Elephant, les nuages et l’existence

D'Elephant, le pisse-froid a retenu peu de choses : une grosse, moche, qui ne méritait pas de mourir, le baiser avant l'assaut, des jeunes filles dans les toilettes. Il se souvient surtout des plans interminables : les nuages à l’abandon, les couloirs arpentés sans fin. Il se demande alors pourquoi. Elephant esthétisant, complaisant, superbe et creux ?
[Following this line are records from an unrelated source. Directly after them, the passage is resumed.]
(** [((uintptr_t)p & 1) != 0], [p | 1] and [p & ~1]. *)
Definition is_marked (p : Z) : bool := negb (Z.land p 1 =? 0).
Definition mark (p : Z) : Z := Z.lor p 1.
Definition unmark (p : Z) : Z := Z.land p (not64 1).

(** [ponyint_messageq_init], with the address of the stub that the pool gives. *)
Definition ponyint_messageq_init (stub : Z) (heap : gmap Z Z) : memory :=
  mk_memory (mk_messageq (mark stub) stub) (<[stub := NULL]> heap).

Definition ponyint_messageq_destroy (m : memory) (maybe_non_empty : bool) : outcome memory :=
  if maybe_non_empty || (unmark (head (queue m)) =? tail (queue m)) then
    m ← pool_free m (tail (queue m));
    Ret (set_tail (set_head m NULL) NULL)
  else Abort.

(** The number of messages that are linked, a debugging aid. *)
Fixpoint size_debug_loop (fuel : nat) (m : memory) (p : Z) (count : Z) : outcome Z :=
  match fuel with
  | O => NoFuel
  | S fuel => n ← load_next m p; if n =? NULL then Ret count else size_debug_loop fuel m n (count ⊞ 1)
  end.

Definition messageq_size_debug (m : memory) : outcome Z :=
  size_debug_loop (S (size (next m))) m (tail (queue m)) 0.

(** ** Producers *)

(** Where a push is: before the store to [last->next], before the exchange of the head,
    before the store to [prev->next], or at its end. *)
Inductive push_pc :=
| Push_clear (first last : Z)
| Push_exchange (first last : Z)
| Push_link (prev first : Z) (was_empty : bool)
| Push_done (was_empty : bool).

(** [messageq_push] *)
Definition push_step (m : memory) (pc : push_pc) : outcome (memory * push_pc) :=
  match pc with
  | Push_clear first last => m ← store_next m last NULL; Ret (m, Push_exchange first last)
  | Push_exchange first last =>
      let prev := head (queue m) in
      Ret (set_head m last, Push_link (unmark prev) first (is_marked prev))
  | Push_link prev first was_empty => m ← store_next m prev first; Ret (m, Push_done was_empty)
  | Push_done was_empty => Ret (m, pc)
  end.

(** [messageq_push_single] has the same steps. *)
Definition push_single_step (m : memory) (pc : push_pc) : outcome (memory * push_pc) :=
  match pc with
  | Push_clear first last => m ← store_next m last NULL; Ret (m, Push_exchange first last)
  | Push_exchange first last =>
      let prev := head (queue m) in
      Ret (set_head m last, Push_link (unmark prev) first (is_marked prev))
  | Push_link prev first was_empty => m ← store_next m prev first; Ret (m, Push_done was_empty)
  | Push_done was_empty => Ret (m, pc)
  end.

(** ** The consumer *)

(** Where a call of the consumer is: a pop before it loads [tail->next] and before it
    advances the tail; [markempty] before it loads the head and before its compare and
    exchange; [isempty] before it loads the head. *)
Inductive consumer_pc :=
| Idle
| Pop_load (tail : Z)
| Pop_advance (tail next : Z)
| Mark_load (tail : Z)
| Mark_exchange (tail head : Z)
| Empty_load (tail : Z).

(** What is observed: a push takes effect ([Pushed]) and returns; the results of a pop (a
    message or [NULL]), of [markempty] and of [isempty]. *)
Inductive event :=
| Pushed (t : nat) (chain : list Z) (was_empty : bool)
| Returned (t : nat)
| Popped (p : Z)
| Marked (result : bool)
| Is_empty (result : bool).

(** [ponyint_actor_messageq_pop] and [ponyint_thread_messageq_pop] *)
Definition pop_step (m : memory) (pc : consumer_pc) : outcome (memory * consumer_pc * list event) :=
  match pc with
  | Pop_load tail =>
      next ← load_next m tail;
      if negb (next =? NULL) then Ret (m, Pop_advance tail next, []) else Ret (m, Idle, [Popped NULL])
  | Pop_advance tail next => m ← pool_free (set_tail m next) tail; Ret (m, Idle, [Popped next])
  | _ => Ret (m, pc, [])
  end.

Definition markempty_step (m : memory) (pc : consumer_pc) : outcome (memory * consumer_pc * list event) :=
  match pc with
  | Mark_load tail =>
      let hd := head (queue m) in
      if is_marked hd then Ret (m, Idle, [Marked true])
      else if negb (hd =? tail) then Ret (m, Idle, [Marked false])
      else Ret (m, Mark_exchange tail (mark hd), [])
  | Mark_exchange tail hd =>
      if head (queue m) =? tail then Ret (set_head m hd, Idle, [Marked true]) else Ret (m, Idle, [Marked false])
  | _ => Ret (m, pc, [])
  end.

Definition isempty_step (m : memory) (pc : consumer_pc) : outcome (memory * consumer_pc * list event) :=
  match pc with
  | Empty_load tail =>
      let hd := head (queue m) in
      if is_marked hd then Ret (m, Idle, [Is_empty true]) else Ret (m, Idle, [Is_empty (hd =? tail)])
  | _ => Ret (m, pc, [])
  end.

Definition consume_step (m : memory) (pc : consumer_pc) : outcome (memory * consumer_pc * list event) :=
  match pc with
  | Idle => Ret (m, Idle, [])
  | Pop_load _ | Pop_advance _ _ => pop_step m pc
  | Mark_load _ | Mark_exchange _ _ => markempty_step m pc
  | Empty_load _ => isempty_step m pc
  end.

(** ** Senders: [src/libponyrt/actor/actor.c]

    [ndebug] is [PONY_NDEBUG]: without it the assertions of the runtime are checked.  The
    contents of a new message are arbitrary. *)
Section system.
Context (ndebug : bool) (garbage : Z -> Z).

(** [pony_alloc_msg], at an address that is free. *)
Definition pony_alloc_msg (m : memory) (p : Z) : memory :=
  mk_memory (queue m) (<[p := if ndebug then garbage p else NULL]> (next m)).

Definition pony_chain (m : memory) (prev nxt : Z) : outcome memory :=
  n ← load_next m prev;
  if negb ndebug && negb (n =? NULL) then Abort else store_next m prev nxt.

(** Links the messages of a list, from the first to the last. *)
Fixpoint chain_all (m : memory) (l : list Z) : outcome memory :=
  match l with
  | a :: (b :: _) as l => m ← pony_chain m a b; chain_all m l
  | _ => Ret m
  end.

(** [well_formed_msg_chain], with two pointers of different speeds. *)
Fixpoint chain_loop (fuel : nat) (m : memory) (m1 m2 lst : Z) : outcome bool :=
  match fuel with
  | O => NoFuel
  | S fuel =>
      if (m1 =? NULL) || (m2 =? NULL) then Ret false
      else if m2 =? lst then Ret true
      else
        m2 ← load_next m m2;
        if m2 =? lst then Ret true
        else if m2 =? NULL then Ret false
        else
          m1 ← load_next m m1;
          m2 ← load_next m m2;
          if m1 =? m2 then Ret false else chain_loop fuel m m1 m2 lst
  end.

Definition well_formed_msg_chain (m : memory) (first lst : Z) : outcome bool :=
  if (first =? NULL) || (lst =? NULL) then Ret false
  else
    n ← load_next m lst;
    if negb (n =? NULL) then Ret false else chain_loop (S (size (next m))) m first first lst.

(** The beginning of [pony_sendv]: a thread allocates messages, chains them and calls the
    push.  The assertion is checked in debug builds only. *)
Definition start_send (m : memory) (l : list Z) : outcome (memory * push_pc) :=
  let m := foldl pony_alloc_msg m l in
  m ← chain_all m l;
  let first := default NULL (hd_error l) in
  let lst := default NULL (last l) in
  ok ← (if ndebug then Ret true else well_formed_msg_chain m first lst);
  if ok : bool then Ret (m, Push_clear first lst) else Abort.

(** ** Systems

    The pushes in progress, with their messages, and the call of the consumer. *)
Record system := mk_system {
  mem : memory;
  producers : gmap nat (list Z * push_pc);
  consumer : consumer_pc
}.

Definition system_init (stub : Z) : system := mk_system (ponyint_messageq_init stub ∅) ∅ Idle.

(** The moves of a system: thread [t] sends new messages, thread [t] takes a step (its last
    one is the return), the consumer calls an operation, or takes a step.  A move that is
    not possible does nothing. *)
Inductive action :=
| Send (t : nat) (l : list Z)
| Run (t : nat)
| Call_pop
| Call_markempty
| Call_isempty
| Consume.

(** New messages are allocated at distinct, free addresses. *)
Definition can_send (s : system) (t : nat) (l : list Z) : Prop :=
  producers s !! t = None /\ l <> [] /\ NoDup l /\ Forall is_message l /\
  Forall (fun p => next (mem s) !! p = None) l.

#[export] Instance can_send_dec s t l : Decision (can_send s t l).
Proof. unfold can_send. apply _. Defined.

Definition push_event (t : nat) (l : list Z) (pc pc' : push_pc) : list event :=
  match pc, pc' with
  | Push_exchange _ _, Push_link _ _ was_empty => [Pushed t l was_empty]
  | Push_link _ _ _, Push_done _ => [Returned t]
  | _, _ => []
  end.

Definition call (s : system) (pc : consumer_pc) : system :=
  match consumer s with Idle => mk_system (mem s) (producers s) pc | _ => s end.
D'Elephant, le pisse-froid a retenu peu de choses : une grosse, moche, qui ne méritait pas de mourir, le baiser avant l'assaut, des jeunes filles dans les toilettes. Il se souvient surtout des plans interminables : les nuages à l’abandon, les couloirs arpentés sans fin. Il se demande alors pourquoi. Elephant esthétisant, complaisant, superbe et creux ?

 

Elephant possède comme nul autre film la grâce. Mise en scène aérienne, teenage séraphique longuement promené. Loin d'être gratuits ou stériles, ces plans sont une interrogation philosophique. La pesanteur de l’être travaille les personnages.

 

Peut-être que Gus Van Sant n'a pas lu Sartre. Mais, comme l'auteur de La Nausée ou de L'Être et le Néant, il somme ses personnages d'exister. Il traque leurs déambulations, suit leur petite existence, leurs secrets pauvres et compliqués (je veux coucher avec toi, je me fais gerber dans les toilettes, embrasse-moi). Il ne les somme pas d'exister en tant que geeks, bogosses, petites pétasses ; juste d'exister tout court, confrontés à la nécessité d'un déploiement sans but. De même que le nuage sans but se déploie, se déploie comme John marche ; en attendant qu'un projet, une forme lui soit offerte. La marche, qui met à l'épreuve la patience du grand public, manifeste ce qu'est une vie adolescente : existence sans essence, un nuage prêt à devenir éléphant ou tueur de masse.
L'homme, ici blondinet de 20 ans, est jeté dans le monde, contraint d'assumer le poids d'une existence qu'il n'a pas choisi de mener ; le joli minet est coincé dans l'être.

 

Elephant est saturé de bruits, de musique, de sons divers, le bourdonnement ne s'interrompt pas. Le spectateur peut penser à Oblomov, fable existentialiste de Gontcharov. Oblomov rechigne à tout effort, se cloître, ferme ses volets et refuse toute lumière. Inerte, il tente de fuir l'être autour de lui. Il n'y a plus de lumière pour éclairer. Inerte encore, il s'est recroquevillé. Mais il y a toujours un bruit, le volet qui claque, un enfant qui crie (et ils crieront, dans Elephant). Tout vient lui rappeler l'impossibilité d'échapper à l'existence. Dans Le Feu follet de Louis Malle, pareillement existentialiste, Alain Leroy, oppressé par le brouhaha du café qu'il fréquente, se réfugie dans les toilettes. Il y est encore assailli par les bruits. Le bourdonnement suit les personnages. Il y a toujours une présence pour dire : tu es.

 

Alex, John, Elias sont sommés de choisir leur vie dans un univers que les référents –parents, professeurs- ont déserté, livrés aux hasards de l'existence, sans qu'aucun projet ne semble les concerner vraiment.
Pourquoi cette tuerie ? Gus Van Sant a le bon goût de ne pas nous asséner la liste des causes (Marilyn Manson, les armes à feu, la misère sociale, le manque de tendresse, l’absence de repères, etc.). Gus n'est pas même lévinassien : le visage n'oppose aucune résistance dans Elephant : on voit une conne, on la dégomme. L'être pèse et rien ne donne aucun projet – le projet d'un nuage, tout au plus. Nous arpentons nos vies comme des couloirs.

 

Avec Elephant, Gus van Sant suit la voie tracée par le Feu-follet de Louis Malle et Chantal Akerman (dans Jeanne Dielman notamment) et propose un cinéma existentialiste. La beauté obsédante du film tient au pourquoi qui le traverse, qui ne s'appesantit pas. Nous éprouvons la pesanteur de l'être mais les idées, comme les adolescents que nous sommes, ne pèsent que le poids d'un nuage.